=== Exercise description ===
Where a line in the entries below contains the word "Hrun", it counts; give the total by itself.

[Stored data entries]
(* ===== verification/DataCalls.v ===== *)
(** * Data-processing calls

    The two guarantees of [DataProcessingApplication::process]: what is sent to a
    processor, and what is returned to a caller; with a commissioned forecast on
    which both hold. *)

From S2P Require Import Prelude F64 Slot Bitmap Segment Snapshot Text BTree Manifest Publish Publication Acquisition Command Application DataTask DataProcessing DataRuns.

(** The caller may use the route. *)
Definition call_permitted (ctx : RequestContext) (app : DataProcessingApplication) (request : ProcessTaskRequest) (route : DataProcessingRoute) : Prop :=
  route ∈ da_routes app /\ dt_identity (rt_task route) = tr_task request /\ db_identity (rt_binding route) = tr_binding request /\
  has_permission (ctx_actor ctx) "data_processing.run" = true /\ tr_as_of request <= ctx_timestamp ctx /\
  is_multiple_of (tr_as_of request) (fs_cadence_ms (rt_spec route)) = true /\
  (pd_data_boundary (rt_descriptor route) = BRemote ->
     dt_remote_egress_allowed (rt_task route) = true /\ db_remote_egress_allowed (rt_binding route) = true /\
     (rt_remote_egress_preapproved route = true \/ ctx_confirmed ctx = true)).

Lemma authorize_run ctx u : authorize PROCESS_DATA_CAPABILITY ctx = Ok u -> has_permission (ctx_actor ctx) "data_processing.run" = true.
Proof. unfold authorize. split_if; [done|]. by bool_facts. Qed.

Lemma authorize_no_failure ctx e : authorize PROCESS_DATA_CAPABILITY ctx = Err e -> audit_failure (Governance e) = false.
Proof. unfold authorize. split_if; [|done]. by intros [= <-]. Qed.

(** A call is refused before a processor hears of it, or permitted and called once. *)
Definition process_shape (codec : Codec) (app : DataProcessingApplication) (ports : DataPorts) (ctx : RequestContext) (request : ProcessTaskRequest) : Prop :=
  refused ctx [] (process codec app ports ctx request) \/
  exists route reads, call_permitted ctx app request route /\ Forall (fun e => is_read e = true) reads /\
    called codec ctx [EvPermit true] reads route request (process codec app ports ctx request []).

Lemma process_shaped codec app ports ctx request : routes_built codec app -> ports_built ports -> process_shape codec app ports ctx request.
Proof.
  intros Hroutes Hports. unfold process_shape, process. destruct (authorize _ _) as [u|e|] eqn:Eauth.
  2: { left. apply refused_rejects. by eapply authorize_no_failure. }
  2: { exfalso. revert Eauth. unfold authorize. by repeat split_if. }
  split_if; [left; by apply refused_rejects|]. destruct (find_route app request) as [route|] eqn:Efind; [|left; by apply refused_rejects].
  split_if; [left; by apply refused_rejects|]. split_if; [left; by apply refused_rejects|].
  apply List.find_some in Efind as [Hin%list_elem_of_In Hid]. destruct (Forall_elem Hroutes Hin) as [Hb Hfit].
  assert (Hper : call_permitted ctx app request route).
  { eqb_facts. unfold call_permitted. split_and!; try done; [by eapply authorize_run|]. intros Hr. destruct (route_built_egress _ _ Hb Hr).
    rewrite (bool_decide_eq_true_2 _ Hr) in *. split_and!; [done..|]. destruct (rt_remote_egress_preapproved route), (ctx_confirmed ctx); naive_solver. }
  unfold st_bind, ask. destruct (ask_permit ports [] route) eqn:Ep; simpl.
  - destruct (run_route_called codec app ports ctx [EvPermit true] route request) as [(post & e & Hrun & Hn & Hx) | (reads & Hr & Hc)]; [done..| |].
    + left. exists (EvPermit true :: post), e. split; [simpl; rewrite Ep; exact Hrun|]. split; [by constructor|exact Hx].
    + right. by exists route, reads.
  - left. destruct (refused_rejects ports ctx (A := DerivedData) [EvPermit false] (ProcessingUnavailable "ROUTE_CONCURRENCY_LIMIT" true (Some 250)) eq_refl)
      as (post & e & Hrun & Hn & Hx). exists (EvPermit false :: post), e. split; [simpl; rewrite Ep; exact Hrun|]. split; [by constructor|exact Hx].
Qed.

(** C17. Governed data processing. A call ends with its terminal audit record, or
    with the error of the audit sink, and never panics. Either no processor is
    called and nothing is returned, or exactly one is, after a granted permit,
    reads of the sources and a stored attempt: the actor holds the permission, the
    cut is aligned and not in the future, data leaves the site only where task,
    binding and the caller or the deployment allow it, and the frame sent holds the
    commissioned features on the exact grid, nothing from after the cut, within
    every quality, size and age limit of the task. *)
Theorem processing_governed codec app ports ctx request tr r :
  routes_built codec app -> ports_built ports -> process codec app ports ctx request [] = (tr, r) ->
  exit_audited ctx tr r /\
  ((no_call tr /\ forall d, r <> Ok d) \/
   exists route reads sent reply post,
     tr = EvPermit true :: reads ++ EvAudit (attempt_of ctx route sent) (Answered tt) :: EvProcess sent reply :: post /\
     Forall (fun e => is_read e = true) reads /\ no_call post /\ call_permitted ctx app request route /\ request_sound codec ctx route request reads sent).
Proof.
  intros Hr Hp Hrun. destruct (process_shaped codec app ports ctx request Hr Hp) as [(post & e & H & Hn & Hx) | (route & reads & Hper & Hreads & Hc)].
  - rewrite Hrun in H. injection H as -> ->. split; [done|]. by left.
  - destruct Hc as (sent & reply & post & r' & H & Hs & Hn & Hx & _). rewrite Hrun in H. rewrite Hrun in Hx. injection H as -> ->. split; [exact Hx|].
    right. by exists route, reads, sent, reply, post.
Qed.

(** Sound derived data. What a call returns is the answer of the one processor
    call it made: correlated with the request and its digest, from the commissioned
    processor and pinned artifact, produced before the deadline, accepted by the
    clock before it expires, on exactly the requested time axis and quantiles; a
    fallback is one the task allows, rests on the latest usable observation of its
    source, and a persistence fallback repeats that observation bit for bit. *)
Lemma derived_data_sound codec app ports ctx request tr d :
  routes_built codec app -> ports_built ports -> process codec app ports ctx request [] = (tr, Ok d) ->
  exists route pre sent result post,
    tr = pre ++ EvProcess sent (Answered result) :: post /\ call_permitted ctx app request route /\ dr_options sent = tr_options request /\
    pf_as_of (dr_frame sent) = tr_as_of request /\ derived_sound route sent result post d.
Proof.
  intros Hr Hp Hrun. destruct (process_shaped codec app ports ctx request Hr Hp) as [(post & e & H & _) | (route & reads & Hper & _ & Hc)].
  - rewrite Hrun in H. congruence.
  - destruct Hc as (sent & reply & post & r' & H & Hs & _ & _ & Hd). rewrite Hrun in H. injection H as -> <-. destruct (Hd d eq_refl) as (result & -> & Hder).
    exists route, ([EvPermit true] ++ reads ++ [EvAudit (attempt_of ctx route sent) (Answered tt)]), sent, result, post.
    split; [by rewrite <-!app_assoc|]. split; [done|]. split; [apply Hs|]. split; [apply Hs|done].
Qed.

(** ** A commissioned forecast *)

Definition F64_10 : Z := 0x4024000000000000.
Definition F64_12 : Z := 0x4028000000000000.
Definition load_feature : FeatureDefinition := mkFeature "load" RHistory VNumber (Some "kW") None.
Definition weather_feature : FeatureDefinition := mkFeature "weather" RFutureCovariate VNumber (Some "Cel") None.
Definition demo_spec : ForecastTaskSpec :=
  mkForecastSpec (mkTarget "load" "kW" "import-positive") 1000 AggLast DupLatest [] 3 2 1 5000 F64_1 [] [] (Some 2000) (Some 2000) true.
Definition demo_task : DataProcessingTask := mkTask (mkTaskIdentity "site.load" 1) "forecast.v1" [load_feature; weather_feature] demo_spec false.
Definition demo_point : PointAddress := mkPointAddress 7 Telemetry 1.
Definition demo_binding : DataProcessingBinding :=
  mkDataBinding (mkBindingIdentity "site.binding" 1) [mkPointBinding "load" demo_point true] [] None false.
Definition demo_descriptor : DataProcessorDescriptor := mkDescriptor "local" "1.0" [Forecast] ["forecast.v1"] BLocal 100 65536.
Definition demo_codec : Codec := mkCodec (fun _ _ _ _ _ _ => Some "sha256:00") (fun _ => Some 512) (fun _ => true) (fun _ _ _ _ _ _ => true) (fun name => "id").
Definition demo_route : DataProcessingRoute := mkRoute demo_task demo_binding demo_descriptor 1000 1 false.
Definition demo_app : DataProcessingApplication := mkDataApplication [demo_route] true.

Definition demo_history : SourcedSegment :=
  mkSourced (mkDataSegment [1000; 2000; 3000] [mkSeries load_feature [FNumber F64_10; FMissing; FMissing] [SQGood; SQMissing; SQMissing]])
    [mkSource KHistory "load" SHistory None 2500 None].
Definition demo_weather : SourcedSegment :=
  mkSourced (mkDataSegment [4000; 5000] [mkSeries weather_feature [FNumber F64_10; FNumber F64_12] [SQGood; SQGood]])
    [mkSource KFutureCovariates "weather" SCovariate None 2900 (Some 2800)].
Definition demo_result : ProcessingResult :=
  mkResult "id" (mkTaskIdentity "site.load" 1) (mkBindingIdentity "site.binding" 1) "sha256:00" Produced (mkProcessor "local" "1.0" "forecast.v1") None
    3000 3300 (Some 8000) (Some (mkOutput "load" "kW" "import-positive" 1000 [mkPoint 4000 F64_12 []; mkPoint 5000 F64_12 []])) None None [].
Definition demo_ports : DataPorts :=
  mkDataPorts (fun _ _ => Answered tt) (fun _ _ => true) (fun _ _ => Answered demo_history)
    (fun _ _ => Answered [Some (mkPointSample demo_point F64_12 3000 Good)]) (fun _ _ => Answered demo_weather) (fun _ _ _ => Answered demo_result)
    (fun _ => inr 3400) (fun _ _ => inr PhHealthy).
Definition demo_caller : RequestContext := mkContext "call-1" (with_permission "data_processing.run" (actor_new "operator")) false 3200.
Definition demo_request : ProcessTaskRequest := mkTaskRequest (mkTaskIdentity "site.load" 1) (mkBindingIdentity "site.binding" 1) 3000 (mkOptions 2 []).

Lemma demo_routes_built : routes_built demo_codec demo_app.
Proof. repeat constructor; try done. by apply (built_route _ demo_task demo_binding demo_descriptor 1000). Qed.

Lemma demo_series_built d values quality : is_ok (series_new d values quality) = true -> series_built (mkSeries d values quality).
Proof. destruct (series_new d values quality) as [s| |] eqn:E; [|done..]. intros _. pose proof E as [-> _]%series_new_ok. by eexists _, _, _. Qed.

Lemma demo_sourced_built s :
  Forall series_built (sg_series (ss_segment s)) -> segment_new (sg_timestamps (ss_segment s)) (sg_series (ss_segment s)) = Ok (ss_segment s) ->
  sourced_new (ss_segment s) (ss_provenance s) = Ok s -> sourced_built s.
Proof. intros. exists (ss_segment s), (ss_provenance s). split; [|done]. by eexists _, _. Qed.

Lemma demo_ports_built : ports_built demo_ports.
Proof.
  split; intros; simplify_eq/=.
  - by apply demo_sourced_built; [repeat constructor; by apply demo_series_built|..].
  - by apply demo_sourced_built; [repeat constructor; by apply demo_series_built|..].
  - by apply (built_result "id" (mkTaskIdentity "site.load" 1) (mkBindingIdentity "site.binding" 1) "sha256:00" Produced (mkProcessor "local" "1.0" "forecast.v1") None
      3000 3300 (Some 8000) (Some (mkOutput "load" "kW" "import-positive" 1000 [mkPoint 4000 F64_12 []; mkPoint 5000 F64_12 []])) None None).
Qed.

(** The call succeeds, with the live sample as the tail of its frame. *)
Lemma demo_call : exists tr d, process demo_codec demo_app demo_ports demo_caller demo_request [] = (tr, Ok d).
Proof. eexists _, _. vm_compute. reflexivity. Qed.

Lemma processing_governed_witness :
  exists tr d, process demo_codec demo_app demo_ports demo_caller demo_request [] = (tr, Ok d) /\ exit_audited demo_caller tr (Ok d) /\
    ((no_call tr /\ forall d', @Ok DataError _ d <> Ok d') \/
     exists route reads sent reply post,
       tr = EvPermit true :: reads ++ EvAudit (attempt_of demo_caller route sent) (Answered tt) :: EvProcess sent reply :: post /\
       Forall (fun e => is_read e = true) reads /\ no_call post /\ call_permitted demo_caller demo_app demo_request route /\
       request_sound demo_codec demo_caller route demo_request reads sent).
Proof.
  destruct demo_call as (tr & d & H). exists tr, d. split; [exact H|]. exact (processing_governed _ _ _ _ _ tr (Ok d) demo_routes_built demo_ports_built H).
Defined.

=== Reply ===
9